What you should do
Beneath this line is the data. Output exactly the lines from the line with "names_directory path = false" to the line with "Proof. intros Hf. unfold get_topology.", both ends included, and nothing more.

=-=-=

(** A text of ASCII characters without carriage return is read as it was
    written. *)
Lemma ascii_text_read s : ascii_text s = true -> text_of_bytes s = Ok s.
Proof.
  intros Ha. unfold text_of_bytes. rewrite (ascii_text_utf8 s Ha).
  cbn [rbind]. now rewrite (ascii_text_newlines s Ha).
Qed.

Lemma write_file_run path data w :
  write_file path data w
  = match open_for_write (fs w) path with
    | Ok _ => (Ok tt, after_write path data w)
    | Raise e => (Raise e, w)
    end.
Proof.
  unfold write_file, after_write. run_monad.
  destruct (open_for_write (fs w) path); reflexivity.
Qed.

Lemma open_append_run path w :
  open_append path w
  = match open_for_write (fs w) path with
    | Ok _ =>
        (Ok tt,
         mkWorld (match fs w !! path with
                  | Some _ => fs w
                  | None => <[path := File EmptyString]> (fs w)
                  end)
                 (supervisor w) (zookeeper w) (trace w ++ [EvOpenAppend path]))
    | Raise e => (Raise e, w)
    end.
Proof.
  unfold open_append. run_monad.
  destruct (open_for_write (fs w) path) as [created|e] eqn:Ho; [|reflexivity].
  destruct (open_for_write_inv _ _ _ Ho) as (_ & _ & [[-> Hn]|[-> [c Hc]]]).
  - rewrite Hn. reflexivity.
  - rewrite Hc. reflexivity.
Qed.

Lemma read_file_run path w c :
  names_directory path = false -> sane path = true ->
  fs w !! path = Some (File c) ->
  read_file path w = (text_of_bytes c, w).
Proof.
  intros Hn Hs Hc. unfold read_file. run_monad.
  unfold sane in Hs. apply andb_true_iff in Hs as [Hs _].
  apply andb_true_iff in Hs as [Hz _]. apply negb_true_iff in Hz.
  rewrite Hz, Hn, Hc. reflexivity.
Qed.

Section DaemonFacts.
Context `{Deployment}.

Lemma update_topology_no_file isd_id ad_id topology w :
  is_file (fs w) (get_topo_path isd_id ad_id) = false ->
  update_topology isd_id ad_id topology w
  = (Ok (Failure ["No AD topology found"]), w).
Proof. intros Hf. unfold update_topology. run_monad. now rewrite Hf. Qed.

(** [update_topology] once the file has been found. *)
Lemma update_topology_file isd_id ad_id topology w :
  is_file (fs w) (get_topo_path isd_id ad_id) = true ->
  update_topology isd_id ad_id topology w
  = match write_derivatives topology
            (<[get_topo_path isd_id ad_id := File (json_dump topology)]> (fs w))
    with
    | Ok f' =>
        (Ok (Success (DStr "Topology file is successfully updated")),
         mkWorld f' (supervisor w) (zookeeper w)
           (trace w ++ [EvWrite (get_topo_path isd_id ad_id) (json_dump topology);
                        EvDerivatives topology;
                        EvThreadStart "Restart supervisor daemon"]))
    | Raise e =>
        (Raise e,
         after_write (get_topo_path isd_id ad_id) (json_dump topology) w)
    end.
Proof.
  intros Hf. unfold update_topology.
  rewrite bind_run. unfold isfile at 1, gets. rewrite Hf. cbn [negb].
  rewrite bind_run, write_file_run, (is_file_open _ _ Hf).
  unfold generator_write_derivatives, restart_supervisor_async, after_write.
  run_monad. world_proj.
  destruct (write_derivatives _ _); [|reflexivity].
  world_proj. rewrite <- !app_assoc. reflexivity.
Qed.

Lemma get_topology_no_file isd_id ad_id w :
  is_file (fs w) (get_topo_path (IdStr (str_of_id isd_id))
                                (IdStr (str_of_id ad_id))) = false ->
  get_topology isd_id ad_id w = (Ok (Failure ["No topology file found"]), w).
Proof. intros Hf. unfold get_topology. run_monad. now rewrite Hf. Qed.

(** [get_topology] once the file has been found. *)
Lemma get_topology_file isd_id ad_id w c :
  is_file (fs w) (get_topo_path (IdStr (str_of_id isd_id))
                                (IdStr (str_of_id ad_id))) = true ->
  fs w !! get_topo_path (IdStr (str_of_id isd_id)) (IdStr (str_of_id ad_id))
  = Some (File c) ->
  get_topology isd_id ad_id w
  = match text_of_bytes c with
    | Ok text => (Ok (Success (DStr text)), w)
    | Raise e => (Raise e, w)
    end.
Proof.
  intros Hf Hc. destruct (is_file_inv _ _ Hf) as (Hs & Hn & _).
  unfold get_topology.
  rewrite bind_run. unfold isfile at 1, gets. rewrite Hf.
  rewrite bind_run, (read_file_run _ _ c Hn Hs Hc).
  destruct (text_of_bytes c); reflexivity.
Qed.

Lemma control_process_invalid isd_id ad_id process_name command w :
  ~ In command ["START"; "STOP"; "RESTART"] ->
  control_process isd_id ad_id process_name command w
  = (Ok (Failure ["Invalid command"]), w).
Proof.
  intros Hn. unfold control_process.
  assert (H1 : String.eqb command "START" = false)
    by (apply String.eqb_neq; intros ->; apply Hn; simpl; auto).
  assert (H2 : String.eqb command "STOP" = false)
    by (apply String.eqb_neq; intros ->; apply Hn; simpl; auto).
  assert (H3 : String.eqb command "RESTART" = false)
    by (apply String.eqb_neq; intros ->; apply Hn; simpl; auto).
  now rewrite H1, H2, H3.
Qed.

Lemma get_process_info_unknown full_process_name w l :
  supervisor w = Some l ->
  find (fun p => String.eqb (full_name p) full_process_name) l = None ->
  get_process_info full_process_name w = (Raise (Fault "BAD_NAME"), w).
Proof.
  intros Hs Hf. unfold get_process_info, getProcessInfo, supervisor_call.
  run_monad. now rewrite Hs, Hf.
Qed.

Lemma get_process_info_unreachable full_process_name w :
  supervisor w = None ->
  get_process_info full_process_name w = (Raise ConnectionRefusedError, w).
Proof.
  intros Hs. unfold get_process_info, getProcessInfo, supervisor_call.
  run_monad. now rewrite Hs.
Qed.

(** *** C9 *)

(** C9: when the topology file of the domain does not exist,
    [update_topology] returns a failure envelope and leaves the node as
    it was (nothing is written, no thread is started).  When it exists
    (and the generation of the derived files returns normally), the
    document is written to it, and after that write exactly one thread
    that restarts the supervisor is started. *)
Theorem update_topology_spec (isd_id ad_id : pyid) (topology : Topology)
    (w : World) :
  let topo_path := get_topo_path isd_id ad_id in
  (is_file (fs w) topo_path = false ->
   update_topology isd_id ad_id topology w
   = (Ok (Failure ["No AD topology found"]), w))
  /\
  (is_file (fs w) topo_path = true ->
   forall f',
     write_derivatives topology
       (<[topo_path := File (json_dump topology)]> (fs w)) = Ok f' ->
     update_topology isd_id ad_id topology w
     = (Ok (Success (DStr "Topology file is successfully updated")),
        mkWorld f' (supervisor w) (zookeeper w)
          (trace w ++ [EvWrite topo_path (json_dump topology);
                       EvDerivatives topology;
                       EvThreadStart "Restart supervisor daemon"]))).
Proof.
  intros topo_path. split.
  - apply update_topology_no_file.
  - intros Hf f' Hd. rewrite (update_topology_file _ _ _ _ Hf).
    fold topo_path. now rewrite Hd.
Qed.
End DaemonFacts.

=-=-=

Answer to this exercise
  names_directory path = false -> sane path = true ->
  fs w !! path = Some (File c) ->
  read_file path w = (text_of_bytes c, w).
Proof.
  intros Hn Hs Hc. unfold read_file. run_monad.
  unfold sane in Hs. apply andb_true_iff in Hs as [Hs _].
  apply andb_true_iff in Hs as [Hz _]. apply negb_true_iff in Hz.
  rewrite Hz, Hn, Hc. reflexivity.
Qed.

Section DaemonFacts.
Context `{Deployment}.

Lemma update_topology_no_file isd_id ad_id topology w :
  is_file (fs w) (get_topo_path isd_id ad_id) = false ->
  update_topology isd_id ad_id topology w
  = (Ok (Failure ["No AD topology found"]), w).
Proof. intros Hf. unfold update_topology. run_monad. now rewrite Hf. Qed.

(** [update_topology] once the file has been found. *)
Lemma update_topology_file isd_id ad_id topology w :
  is_file (fs w) (get_topo_path isd_id ad_id) = true ->
  update_topology isd_id ad_id topology w
  = match write_derivatives topology
            (<[get_topo_path isd_id ad_id := File (json_dump topology)]> (fs w))
    with
    | Ok f' =>
        (Ok (Success (DStr "Topology file is successfully updated")),
         mkWorld f' (supervisor w) (zookeeper w)
           (trace w ++ [EvWrite (get_topo_path isd_id ad_id) (json_dump topology);
                        EvDerivatives topology;
                        EvThreadStart "Restart supervisor daemon"]))
    | Raise e =>
        (Raise e,
         after_write (get_topo_path isd_id ad_id) (json_dump topology) w)
    end.
Proof.
  intros Hf. unfold update_topology.
  rewrite bind_run. unfold isfile at 1, gets. rewrite Hf. cbn [negb].
  rewrite bind_run, write_file_run, (is_file_open _ _ Hf).
  unfold generator_write_derivatives, restart_supervisor_async, after_write.
  run_monad. world_proj.
  destruct (write_derivatives _ _); [|reflexivity].
  world_proj. rewrite <- !app_assoc. reflexivity.
Qed.

Lemma get_topology_no_file isd_id ad_id w :
  is_file (fs w) (get_topo_path (IdStr (str_of_id isd_id))
                                (IdStr (str_of_id ad_id))) = false ->
  get_topology isd_id ad_id w = (Ok (Failure ["No topology file found"]), w).
Proof. intros Hf. unfold get_topology. run_monad. now rewrite Hf. Qed.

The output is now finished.